#### PROVIDED INFORMATION

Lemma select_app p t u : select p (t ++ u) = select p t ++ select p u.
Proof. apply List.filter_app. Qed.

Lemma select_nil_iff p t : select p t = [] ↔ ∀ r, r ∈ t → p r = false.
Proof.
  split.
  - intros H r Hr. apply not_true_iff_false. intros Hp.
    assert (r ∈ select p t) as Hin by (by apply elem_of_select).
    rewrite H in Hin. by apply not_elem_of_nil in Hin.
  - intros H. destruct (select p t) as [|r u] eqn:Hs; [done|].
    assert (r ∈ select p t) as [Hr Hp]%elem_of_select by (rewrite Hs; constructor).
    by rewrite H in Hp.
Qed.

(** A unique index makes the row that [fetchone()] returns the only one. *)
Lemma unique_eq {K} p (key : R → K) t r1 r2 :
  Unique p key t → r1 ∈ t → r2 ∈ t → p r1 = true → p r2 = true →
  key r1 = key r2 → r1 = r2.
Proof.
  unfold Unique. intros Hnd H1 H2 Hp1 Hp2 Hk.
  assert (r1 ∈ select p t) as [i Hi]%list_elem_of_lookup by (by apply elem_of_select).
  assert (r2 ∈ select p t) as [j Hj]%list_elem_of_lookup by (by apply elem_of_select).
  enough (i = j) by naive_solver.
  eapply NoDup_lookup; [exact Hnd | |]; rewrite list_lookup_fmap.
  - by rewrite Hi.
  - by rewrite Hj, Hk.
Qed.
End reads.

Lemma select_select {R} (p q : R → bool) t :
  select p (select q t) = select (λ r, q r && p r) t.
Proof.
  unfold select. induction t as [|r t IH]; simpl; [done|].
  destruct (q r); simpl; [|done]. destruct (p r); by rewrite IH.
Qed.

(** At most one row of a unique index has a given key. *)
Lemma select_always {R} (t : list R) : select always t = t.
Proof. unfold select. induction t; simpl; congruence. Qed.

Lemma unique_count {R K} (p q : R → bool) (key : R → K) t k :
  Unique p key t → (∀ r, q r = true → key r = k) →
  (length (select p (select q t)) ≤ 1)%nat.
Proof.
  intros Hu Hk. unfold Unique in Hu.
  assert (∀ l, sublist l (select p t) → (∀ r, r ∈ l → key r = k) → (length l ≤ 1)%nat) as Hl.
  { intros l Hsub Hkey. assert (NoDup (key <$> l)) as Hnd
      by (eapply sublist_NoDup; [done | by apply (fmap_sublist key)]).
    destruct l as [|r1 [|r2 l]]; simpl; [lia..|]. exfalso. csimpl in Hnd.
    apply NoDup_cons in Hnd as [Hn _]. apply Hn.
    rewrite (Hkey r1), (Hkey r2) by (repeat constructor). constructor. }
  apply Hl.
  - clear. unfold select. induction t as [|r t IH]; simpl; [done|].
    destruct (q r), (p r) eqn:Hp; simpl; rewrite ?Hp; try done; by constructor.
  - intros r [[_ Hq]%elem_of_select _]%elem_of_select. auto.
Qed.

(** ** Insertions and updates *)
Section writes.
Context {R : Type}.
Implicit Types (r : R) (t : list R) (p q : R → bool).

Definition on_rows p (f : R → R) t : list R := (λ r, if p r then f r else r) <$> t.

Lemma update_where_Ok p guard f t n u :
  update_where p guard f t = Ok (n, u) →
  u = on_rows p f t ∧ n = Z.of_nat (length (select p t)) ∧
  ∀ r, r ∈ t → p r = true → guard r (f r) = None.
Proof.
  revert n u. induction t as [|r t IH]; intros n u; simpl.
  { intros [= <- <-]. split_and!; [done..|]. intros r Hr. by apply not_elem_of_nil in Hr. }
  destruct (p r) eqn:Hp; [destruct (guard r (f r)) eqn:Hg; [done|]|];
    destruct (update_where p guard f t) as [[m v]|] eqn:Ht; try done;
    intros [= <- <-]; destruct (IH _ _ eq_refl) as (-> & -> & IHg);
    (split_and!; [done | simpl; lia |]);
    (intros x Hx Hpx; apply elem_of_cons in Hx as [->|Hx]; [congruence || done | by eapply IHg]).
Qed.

* * *

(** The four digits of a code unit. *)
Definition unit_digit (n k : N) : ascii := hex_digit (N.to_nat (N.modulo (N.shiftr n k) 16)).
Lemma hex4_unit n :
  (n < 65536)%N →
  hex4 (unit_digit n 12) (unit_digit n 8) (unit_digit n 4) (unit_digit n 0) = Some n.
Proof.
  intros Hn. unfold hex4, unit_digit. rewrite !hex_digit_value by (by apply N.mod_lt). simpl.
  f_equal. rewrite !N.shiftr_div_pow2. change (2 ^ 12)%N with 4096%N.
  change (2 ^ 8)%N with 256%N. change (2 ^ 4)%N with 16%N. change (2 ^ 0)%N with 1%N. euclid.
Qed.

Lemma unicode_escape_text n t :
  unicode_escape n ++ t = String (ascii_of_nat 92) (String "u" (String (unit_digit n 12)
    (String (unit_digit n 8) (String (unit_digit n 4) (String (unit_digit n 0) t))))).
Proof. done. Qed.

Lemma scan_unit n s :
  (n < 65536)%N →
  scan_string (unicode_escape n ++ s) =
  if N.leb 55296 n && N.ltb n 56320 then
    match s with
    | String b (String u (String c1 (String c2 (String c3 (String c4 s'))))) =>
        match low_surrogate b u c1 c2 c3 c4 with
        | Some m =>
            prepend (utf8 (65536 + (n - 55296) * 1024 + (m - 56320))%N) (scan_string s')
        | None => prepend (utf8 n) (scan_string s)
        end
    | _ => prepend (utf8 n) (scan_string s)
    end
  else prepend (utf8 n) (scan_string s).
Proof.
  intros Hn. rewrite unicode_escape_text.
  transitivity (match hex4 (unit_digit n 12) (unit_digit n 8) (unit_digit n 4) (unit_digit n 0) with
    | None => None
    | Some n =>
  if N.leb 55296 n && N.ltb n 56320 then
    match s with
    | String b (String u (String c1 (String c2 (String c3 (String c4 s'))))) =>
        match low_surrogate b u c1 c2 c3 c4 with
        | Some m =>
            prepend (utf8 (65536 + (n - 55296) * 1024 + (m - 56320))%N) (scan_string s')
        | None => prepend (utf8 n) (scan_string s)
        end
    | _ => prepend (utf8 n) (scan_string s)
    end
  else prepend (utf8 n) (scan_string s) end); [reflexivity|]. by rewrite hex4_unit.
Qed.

...

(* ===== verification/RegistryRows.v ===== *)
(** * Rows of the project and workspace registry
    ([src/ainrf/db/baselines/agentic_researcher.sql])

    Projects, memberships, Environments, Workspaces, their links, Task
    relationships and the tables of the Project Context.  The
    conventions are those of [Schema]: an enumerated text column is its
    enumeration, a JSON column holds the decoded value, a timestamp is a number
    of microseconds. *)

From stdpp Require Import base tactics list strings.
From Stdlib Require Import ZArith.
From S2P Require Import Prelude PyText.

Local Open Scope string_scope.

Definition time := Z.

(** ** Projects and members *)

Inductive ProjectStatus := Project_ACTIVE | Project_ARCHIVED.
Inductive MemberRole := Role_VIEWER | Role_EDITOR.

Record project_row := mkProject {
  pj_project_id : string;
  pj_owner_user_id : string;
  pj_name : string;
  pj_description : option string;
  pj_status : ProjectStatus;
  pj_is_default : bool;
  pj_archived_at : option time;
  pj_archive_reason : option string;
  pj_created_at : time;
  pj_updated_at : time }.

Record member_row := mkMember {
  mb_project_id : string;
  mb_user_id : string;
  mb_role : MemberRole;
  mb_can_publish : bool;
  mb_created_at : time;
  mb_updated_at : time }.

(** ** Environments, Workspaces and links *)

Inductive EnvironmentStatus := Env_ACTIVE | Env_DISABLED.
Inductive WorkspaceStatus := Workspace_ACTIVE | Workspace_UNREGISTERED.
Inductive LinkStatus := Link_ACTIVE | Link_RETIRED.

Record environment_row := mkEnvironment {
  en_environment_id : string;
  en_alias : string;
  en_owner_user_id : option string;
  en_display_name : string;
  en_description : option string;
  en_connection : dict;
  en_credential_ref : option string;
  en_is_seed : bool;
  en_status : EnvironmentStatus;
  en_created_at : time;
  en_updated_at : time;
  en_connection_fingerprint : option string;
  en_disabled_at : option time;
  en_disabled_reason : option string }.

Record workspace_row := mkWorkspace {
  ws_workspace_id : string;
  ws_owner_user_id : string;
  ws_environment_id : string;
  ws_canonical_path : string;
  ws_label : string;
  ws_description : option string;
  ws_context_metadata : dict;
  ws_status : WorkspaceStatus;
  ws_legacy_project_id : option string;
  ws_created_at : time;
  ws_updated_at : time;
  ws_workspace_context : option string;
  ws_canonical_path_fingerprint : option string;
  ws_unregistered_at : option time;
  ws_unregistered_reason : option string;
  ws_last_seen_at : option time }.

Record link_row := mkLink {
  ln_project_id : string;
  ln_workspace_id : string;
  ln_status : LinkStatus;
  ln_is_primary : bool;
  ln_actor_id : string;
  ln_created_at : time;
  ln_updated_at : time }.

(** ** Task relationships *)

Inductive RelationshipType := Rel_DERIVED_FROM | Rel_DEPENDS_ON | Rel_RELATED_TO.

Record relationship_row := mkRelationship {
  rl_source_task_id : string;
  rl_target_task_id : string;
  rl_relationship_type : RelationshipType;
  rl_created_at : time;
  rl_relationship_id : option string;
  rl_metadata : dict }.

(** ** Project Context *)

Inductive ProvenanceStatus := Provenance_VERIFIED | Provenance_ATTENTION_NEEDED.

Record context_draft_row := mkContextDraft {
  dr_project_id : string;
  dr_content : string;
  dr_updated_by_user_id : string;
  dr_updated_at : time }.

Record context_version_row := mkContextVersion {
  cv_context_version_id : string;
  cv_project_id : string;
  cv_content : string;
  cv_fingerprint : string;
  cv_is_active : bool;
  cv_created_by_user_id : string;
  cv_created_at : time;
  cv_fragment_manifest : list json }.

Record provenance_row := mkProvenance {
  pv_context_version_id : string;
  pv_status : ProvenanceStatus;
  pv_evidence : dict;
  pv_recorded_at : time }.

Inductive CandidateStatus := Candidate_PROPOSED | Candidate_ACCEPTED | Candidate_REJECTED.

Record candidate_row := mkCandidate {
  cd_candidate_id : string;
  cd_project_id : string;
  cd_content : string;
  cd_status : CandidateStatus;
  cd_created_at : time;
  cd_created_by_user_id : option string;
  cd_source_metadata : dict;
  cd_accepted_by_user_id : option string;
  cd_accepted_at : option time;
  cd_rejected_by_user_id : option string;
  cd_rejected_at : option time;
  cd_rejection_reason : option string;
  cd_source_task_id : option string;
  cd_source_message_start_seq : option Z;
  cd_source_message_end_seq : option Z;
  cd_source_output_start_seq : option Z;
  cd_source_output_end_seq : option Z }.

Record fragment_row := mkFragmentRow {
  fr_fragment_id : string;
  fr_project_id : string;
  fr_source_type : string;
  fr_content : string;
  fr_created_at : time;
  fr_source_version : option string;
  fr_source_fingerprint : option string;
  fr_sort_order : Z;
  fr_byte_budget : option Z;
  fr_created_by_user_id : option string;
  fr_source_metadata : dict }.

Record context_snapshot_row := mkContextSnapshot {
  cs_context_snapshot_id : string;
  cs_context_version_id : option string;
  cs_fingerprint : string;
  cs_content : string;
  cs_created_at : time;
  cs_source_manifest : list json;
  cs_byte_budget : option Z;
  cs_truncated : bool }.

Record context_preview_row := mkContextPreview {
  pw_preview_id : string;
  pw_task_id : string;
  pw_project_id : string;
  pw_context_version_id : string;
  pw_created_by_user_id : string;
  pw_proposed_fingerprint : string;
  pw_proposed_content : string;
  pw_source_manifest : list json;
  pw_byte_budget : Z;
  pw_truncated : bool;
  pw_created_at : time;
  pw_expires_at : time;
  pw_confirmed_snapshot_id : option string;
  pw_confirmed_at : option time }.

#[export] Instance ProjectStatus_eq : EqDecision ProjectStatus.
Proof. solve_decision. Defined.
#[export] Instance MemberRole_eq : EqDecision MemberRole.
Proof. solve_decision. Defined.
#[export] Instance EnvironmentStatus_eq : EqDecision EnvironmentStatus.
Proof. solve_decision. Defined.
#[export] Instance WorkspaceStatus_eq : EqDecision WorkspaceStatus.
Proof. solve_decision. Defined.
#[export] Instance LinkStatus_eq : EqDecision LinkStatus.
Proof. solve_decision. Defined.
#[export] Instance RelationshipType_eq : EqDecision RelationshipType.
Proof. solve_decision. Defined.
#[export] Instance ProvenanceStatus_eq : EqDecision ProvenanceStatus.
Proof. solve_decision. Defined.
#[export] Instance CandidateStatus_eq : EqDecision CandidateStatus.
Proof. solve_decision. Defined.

#### WHAT IS BEING ASKED
Which lines of the data above contain "ProvenanceStatus"? Copy each one.

#### RESPONSE FOR THIS EXERCISE
Inductive ProvenanceStatus := Provenance_VERIFIED | Provenance_ATTENTION_NEEDED.
  pv_status : ProvenanceStatus;
#[export] Instance ProvenanceStatus_eq : EqDecision ProvenanceStatus.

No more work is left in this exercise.